1976年、モスクワ・ヘルシンキ・グループが、この許し難い状況に世界とソ連社会の注意を向けようと、「障がい者の境遇について」という文書を広めた。「障がい者は事実上相応しい仕事や教育、休暇、良い食事、治療、普通の私生活、体操、スポーツを実践する権利を奪われている」。これは障がい者の中の反体制派に当局の注意を向けただけだった。1978年、フェフョーロフと彼の支持者がソ連障がい者権利保護イニシアティブ・グループを作り、会報の発行を始めた。グループは障がい者年金の番号制の導入、補助器具や快適な車椅子の生産の開始、バリアフリーな市街環境の整備、障がい者社会保障制度の改革を求めた。
グループが国際的な障がい者組織との接触を試みたことで、グループの住所宛に国外から手紙や招待状が押し寄せた。これもフェフョーロフと仲間が迫害を受ける原因となった。彼らは家宅捜索を受け、家族はKGBに呼び出されて権利を求める活動家を止めるよう説得された。グループのメンバー、エレーナ・サンニコワは1984年に1年の禁固刑と4年の流刑の判決を受け、フェフョーロフは家族とともに追放先の西ドイツに1983年に亡命した。
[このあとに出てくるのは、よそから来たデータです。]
(* ===== verification/Deploy.v ===== *)
(** * One reconciliation pass (pkg/reconcile/reconciler.go): definitions

    [Run] compares, plans, deploys and records.  What surrounds a pass -- the
    clock, the disk's answers, the adapters -- is the record [Site]; what the
    pass changes on disk is the record [Disk]; and its calls of adapters are
    part of its outcome. *)

From S2P Require Import Prelude OpsSpec Release ReleaseSpec Loading Planner Revision Shadow.

(** ** Adapters (pkg/adapter/deploy.go) *)

(** A call of [Deploy]: the adapter asked, the component and the environment. *)
Record Call := { dc_Adapter : string; dc_Component : BoriComponent; dc_Environment : BoriEnvironment }.

(** The result (success and message), if any, and the error, if any. *)
Record DeployAnswer := { da_Result : option (bool * string); da_Error : option string }.

(** [err != nil || (deployResult != nil && !deployResult.Success)] *)
Definition deploy_failed (a : DeployAnswer) : bool :=
  bool_decide (is_Some (da_Error a)) || from_option (fun r => negb r.1) false (da_Result a).

(** ** What surrounds a pass *)
Record Site := {
  (** the absolute path of the root of the repository, or why there is none,
      and the directory of the apps *)
  si_abs : string + string;
  si_apps_dir : string;
  (** the readings of the clock, in order *)
  si_clock : nat -> Time;
  (** whether the n-th listing of the revisions succeeds *)
  si_readable : nat -> bool;
  si_write : BoriRevision -> WriteAnswer;
  (** whether the shadow state can be written *)
  si_state : bool;
  (** the adapters, given the calls made before *)
  si_deploy : list Call -> Call -> DeployAnswer;
}.

Definition bori_root (si : Site) : string := match si_abs si with inr abs => abs | inl _ => "" end.

Record Disk := { dk_revisions : Revisions; dk_states : gmap string ShadowState }.

(** ** Requests and results *)
Record Request := {
  rq_ReleaseName : string;
  rq_EnvName : string;
  rq_DryRun : bool;
  rq_DeployDryRun : bool;
  rq_SkipIfInSync : bool;
  rq_Release : option BoriRelease;
}.

Record Result := {
  re_RunID : string;
  re_Release : string;
  re_Environment : string;
  re_RevisionID : string;
  re_DriftDetected : bool;
  re_DeployStatus : string;
  re_VerifyResult : string;
  re_Promoted : bool;
  re_ShadowState : option ShadowState;
}.

Inductive RunError :=
  | AbsFailed (err : string)
  | LoadReleaseFailed (err : string)
  | PlanFailed (err : string)
  | Violations (vs : list string)
  | LoadEnvironmentFailed (err : string).

Record CompDeploy := {
  cd_Name : string;
  cd_Version : string;
  cd_Adapter : string;
  cd_Success : bool;
  cd_Message : string;
}.

Record Outcome := { oc_result : RunError + Result; oc_disk : Disk; oc_calls : list Call; oc_components : list CompDeploy }.

Definition refused (e : RunError) (dk : Disk) : Outcome := Build_Outcome (inl e) dk [] [].

(** ** Drift *)
Definition drift_detected (st : option ShadowState) : bool :=
  match st with
  | None => true
  | Some st =>
      existsb (fun d => negb (bool_decide (di_SyncStatus d = "in-sync"))) (sh_Drift st) ||
      bool_decide (sh_ActualRevision st = "")
  end.

(** ** Deploying *)
Record deploying := {
  dp_ok : bool;
  dp_reasons : list string;
  dp_calls : list Call;
  dp_done : list CompDeploy;
}.

Definition not_deploying : deploying := Build_deploying true [] [] [].

(** A component with the plan's version and image. *)
Definition overridden (cp : ComponentPlan) (comp : BoriComponent) : BoriComponent :=
  Build_BoriComponent (bc_Name comp)
    (if bool_decide (cp_ImageRef cp = "") then bc_ImageRef comp else cp_ImageRef cp) (bc_Dependencies comp)
    (bc_Namespace comp) (bc_Bootstrap comp) (bc_Update comp)
    (if bool_decide (cp_Version cp = "") then bc_Version comp else cp_Version cp) (bc_VerificationPolicies comp)
    (bc_MetricsPort comp) (bc_MetricsPath comp).

Section run.
Context `{GoText} `{SortSlice} `{Files} `{References} `{DeployFiles}.

(** The adapters that are registered, by name. *)
Variable AdapterRegistry : gset string.

(** The body of the loop over the components of the plan. *)
Definition deploy_one (si : Site) (env : BoriEnvironment) (d : deploying) (cp : ComponentPlan) : deploying :=
  let broken why := Build_deploying false (dp_reasons d ++ [cp_Name cp +:+ ": " +:+ why]) (dp_calls d) (dp_done d) in
  if bool_decide (cp_Action cp = "violation") then d
  else if negb (bool_decide (cp_Adapter cp ∈ AdapterRegistry)) then broken ("unknown adapter " +:+ quote (cp_Adapter cp))
  else match LoadComponentByName (bori_root si) (cp_Name cp) with
  | inl err => broken ("load component: " +:+ err)
  | inr comp =>
      let call := Build_Call (cp_Adapter cp) (overridden cp comp) env in
      let answer := si_deploy si (dp_calls d) call in
      let cd := Build_CompDeploy (cp_Name cp) (cp_Version cp) (cp_Adapter cp) in
      if deploy_failed answer then
        let msg := match da_Result answer with Some (_, m) => m | None => default "<nil>" (da_Error answer) end in
        Build_deploying false (dp_reasons d ++ [cp_Name cp +:+ ": " +:+ msg]) (dp_calls d ++ [call])
          (dp_done d ++ [cd false msg])
      else Build_deploying (dp_ok d) (dp_reasons d) (dp_calls d ++ [call])
             (dp_done d ++ [cd true (from_option snd "" (da_Result answer))])
  end.

Definition deploy_all (si : Site) (env : BoriEnvironment) (cps : list ComponentPlan) : deploying :=
  foldl (deploy_one si env) not_deploying cps.

(** ** Recording *)

(** The shadow state after the pass, and its file. *)
Definition update_shadow (si : Site) (rq : Request) (rel : BoriRelease) (dk : Disk) (result : Result) : Result * Disk :=
  match shadow_reconcile rel (si_readable si 1) (dk_revisions dk) (si_clock si 5) with
  | None => (result, dk)
  | Some st =>
      (Build_Result (re_RunID result) (re_Release result) (re_Environment result) (re_RevisionID result)
         (re_DriftDetected result) (re_DeployStatus result) (re_VerifyResult result) (re_Promoted result) (Some st),
       Build_Disk (dk_revisions dk)
         (if si_state si then WriteState (rq_ReleaseName rq) st (dk_states dk) else dk_states dk))
  end.

Definition store (si : Site) (rev : BoriRevision) (dk : Disk) : Disk * bool :=
  let '(revs, ok) := write_revision rev (si_write si rev) (dk_revisions dk) in
  (Build_Disk revs (dk_states dk), ok).

(** The baseline of a promoted revision: a path under the run's directory. *)
Definition baseline_ref (runID : string) : string := "runs/" +:+ runID +:+ "/evidence".

Definition set_outcome (status verify : string) (promoted : bool) (r : Result) : Result :=
  Build_Result (re_RunID r) (re_Release r) (re_Environment r) (re_RevisionID r) (re_DriftDetected r) status verify promoted
    (re_ShadowState r).

(** [DeployDryRun]: promote without calling adapters. *)
Definition dry_deploy (si : Site) (rq : Request) (rel : BoriRelease) (rev : BoriRevision) (stored : bool) (result : Result)
    (dk : Disk) : Outcome :=
  let '(dk, promoted) :=
    if stored then store si (Promote rev (baseline_ref (re_RunID result)) (si_clock si 4)) dk else (dk, false) in
  let '(result, dk) :=
    update_shadow si rq rel dk (set_outcome "skipped (deploy-dry-run)" "skipped (deploy-dry-run)" promoted result) in
  Build_Outcome (inr result) dk [] [].

(** Steps 3 to 5: deploy, record the outcome, update the shadow state. *)
Definition deploy_and_record (si : Site) (rq : Request) (rel : BoriRelease) (plan : Plan_) (rev : BoriRevision) (stored : bool)
    (result : Result) (dk : Disk) : Outcome :=
  match LoadEnvironmentByName (bori_root si) (rq_EnvName rq) with
  | inl err => refused (LoadEnvironmentFailed err) dk
  | inr env =>
      let d := deploy_all si env (pl_Components plan) in
      let '(dk, promoted) :=
        if stored then
          if dp_ok d then store si (Promote rev (baseline_ref (re_RunID result)) (si_clock si 4)) dk
          else ((store si (fail_revision rev ("deploy failed: " +:+ join "; " (dp_reasons d))) dk).1, false)
        else (dk, false) in
      let '(result, dk) :=
        update_shadow si rq rel dk
          (set_outcome (if dp_ok d then "success" else "failed") (re_VerifyResult result) promoted result) in
      Build_Outcome (inr result) dk (dp_calls d) (dp_done d)
  end.

(** Step 2: the revision of the plan, and its first write. *)
Definition new_revision (si : Site) (rel : BoriRelease) (plan : Plan_) : BoriRevision :=
  AddVerificationPolicyDigests (revision_of_plan (bori_root si) plan (si_clock si 3)) (bori_root si) (si_apps_dir si) "kind"
    (match LoadComps (bori_root si) rel with inl _ => ∅ | inr comps => comps end).

Definition execute (si : Site) (rq : Request) (rel : BoriRelease) (plan : Plan_) (result : Result) (dk : Disk) : Outcome :=
  let rev := new_revision si rel plan in
  let '(dk, stored) := store si rev dk in
  let result :=
    Build_Result (re_RunID result) (re_Release result) (re_Environment result) (if stored then rv_RevisionID rev else "")
      (re_DriftDetected result) "" "" false (re_ShadowState result) in
  if rq_DryRun rq then Build_Outcome (inr (set_outcome "skipped (dry-run)" "skipped (dry-run)" false result)) dk [] []
  else if rq_DeployDryRun rq then dry_deploy si rq rel rev stored result dk
  else deploy_and_record si rq rel plan rev stored result dk.

Definition load_release (si : Site) (rq : Request) : string + BoriRelease :=
  match rq_Release rq with Some rel => inr rel | None => LoadReleaseByName (bori_root si) (rq_ReleaseName rq) end.

(** [None] never happens: planning has enough fuel. *)
Definition Run (si : Site) (rq : Request) (dk : Disk) : option Outcome :=
  let runID := format_second (si_clock si 0) in
  match si_abs si with inl err => Some (refused (AbsFailed err) dk) | inr _ =>
  match load_release si rq with
  | inl err => Some (refused (LoadReleaseFailed err) dk)
  | inr rel =>
      let shadow := shadow_reconcile rel (si_readable si 0) (dk_revisions dk) (si_clock si 1) in
      let drift := drift_detected shadow in
      let result := Build_Result runID (rq_ReleaseName rq) (rq_EnvName rq) "" drift "" "" false shadow in
      if negb drift && rq_SkipIfInSync rq then
        Some (Build_Outcome (inr (set_outcome "skipped" "skipped" false result)) dk [] [])
      else
        planned ← Plan (bori_root si) (rq_Release rq) (si_clock si 2) runID (rq_ReleaseName rq) (rq_EnvName rq);
        match planned with
        | inl err => Some (refused (PlanFailed err) dk)
        | inr plan =>
            if 0 <? length (pl_Violations plan) then Some (refused (Violations (pl_Violations plan)) dk)
            else Some (execute si rq rel plan result dk)
        end
  end end.

(** The text of the error of a pass. *)
Definition run_error (rq : Request) (e : RunError) : string :=
  match e with
  | AbsFailed err => "abs bori-root: " +:+ err
  | LoadReleaseFailed err => "load release: " +:+ err
  | PlanFailed err => "plan: " +:+ err
  | Violations vs => "namespace violations: " +:+ join ", " vs
  | LoadEnvironmentFailed err => "load environment " +:+ quote (rq_EnvName rq) +:+ ": " +:+ err
  end.

(** ** RollbackPlan *)
Definition rollback_component (boriRoot : string) (allowed : gset string) (cr : CompRevision) : option ComponentPlan :=
  match LoadComponentByName boriRoot (cv_Name cr) with
  | inl _ => None
  | inr comp =>
      let ns := if decide (bc_Namespace comp = "") then cv_Name cr +:+ "-system" else bc_Namespace comp in
      let ok := bool_decide (ns ∈ allowed) in
      Some {| cp_Name := cv_Name cr; cp_Version := cv_Version cr;
              cp_Adapter := if negb (bool_decide (cv_ImageDigest cr = "")) then UpdateAdapter comp else BootstrapAdapter comp;
              cp_Namespace := ns; cp_ImageRef := cv_ImageRef cr; cp_ImageDigest := cv_ImageDigest cr;
              cp_GitSha := cv_GitSha cr; cp_Action := if ok then "deploy" else "violation";
              cp_Message := if ok then "" else "namespace " +:+ quote ns +:+ " not allowed" |}
  end.

(** The compatibility check only prints warnings. *)
Definition RollbackPlan (abs : string + string) (now : Time) (dir : Revisions) (releaseName envName targetRevisionID : string) :
    string + (Plan_ * BoriRevision) :=
  match abs with inl err => inl ("abs: " +:+ err) | inr abs =>
  match read_revision dir targetRevisionID with
  | None => inl ("read revision " +:+ quote targetRevisionID)
  | Some rev =>
  match LoadReleaseByName abs releaseName with
  | inl err => inl ("load release: " +:+ err)
  | inr _ =>
  match LoadEnvironmentByName abs envName with
  | inl err => inl ("load environment: " +:+ err)
  | inr env =>
      let cps := omap (rollback_component abs (list_to_set (ev_Allowed env))) (rv_Components rev) in
      inr ({| pl_SchemaVersion := "bori.plan.v1"; pl_RunID := format_second now; pl_Release := releaseName;
              pl_Environment := envName; pl_CreatedAt := now; pl_Components := cps;
              pl_Violations := cps ≫= namespace_violation |}, rev)
  end end end end.
End run.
ソ連のパラリンピック代表がパラリンピックに参加したのは1988年のことだ。いきなり55個のメダル(金メダル21個、銀メダル19個、銅メダル15個)を獲得し、総合成績で12位となった。現在でもロシアの障がい者をめぐる問題の多くは未解決のままで、社会保障制度はソビエト時代のそれを大いに彷彿とさせるが、ソ連の反体制派障がい者の闘いは無駄ではなかった。2006年の冬季パラリンピックでロシア代表が初めて総合成績で1位となったのだ。ワレリー・フェフョーロフはこの勝利をしっかりと見届けた後、2008年に他界した。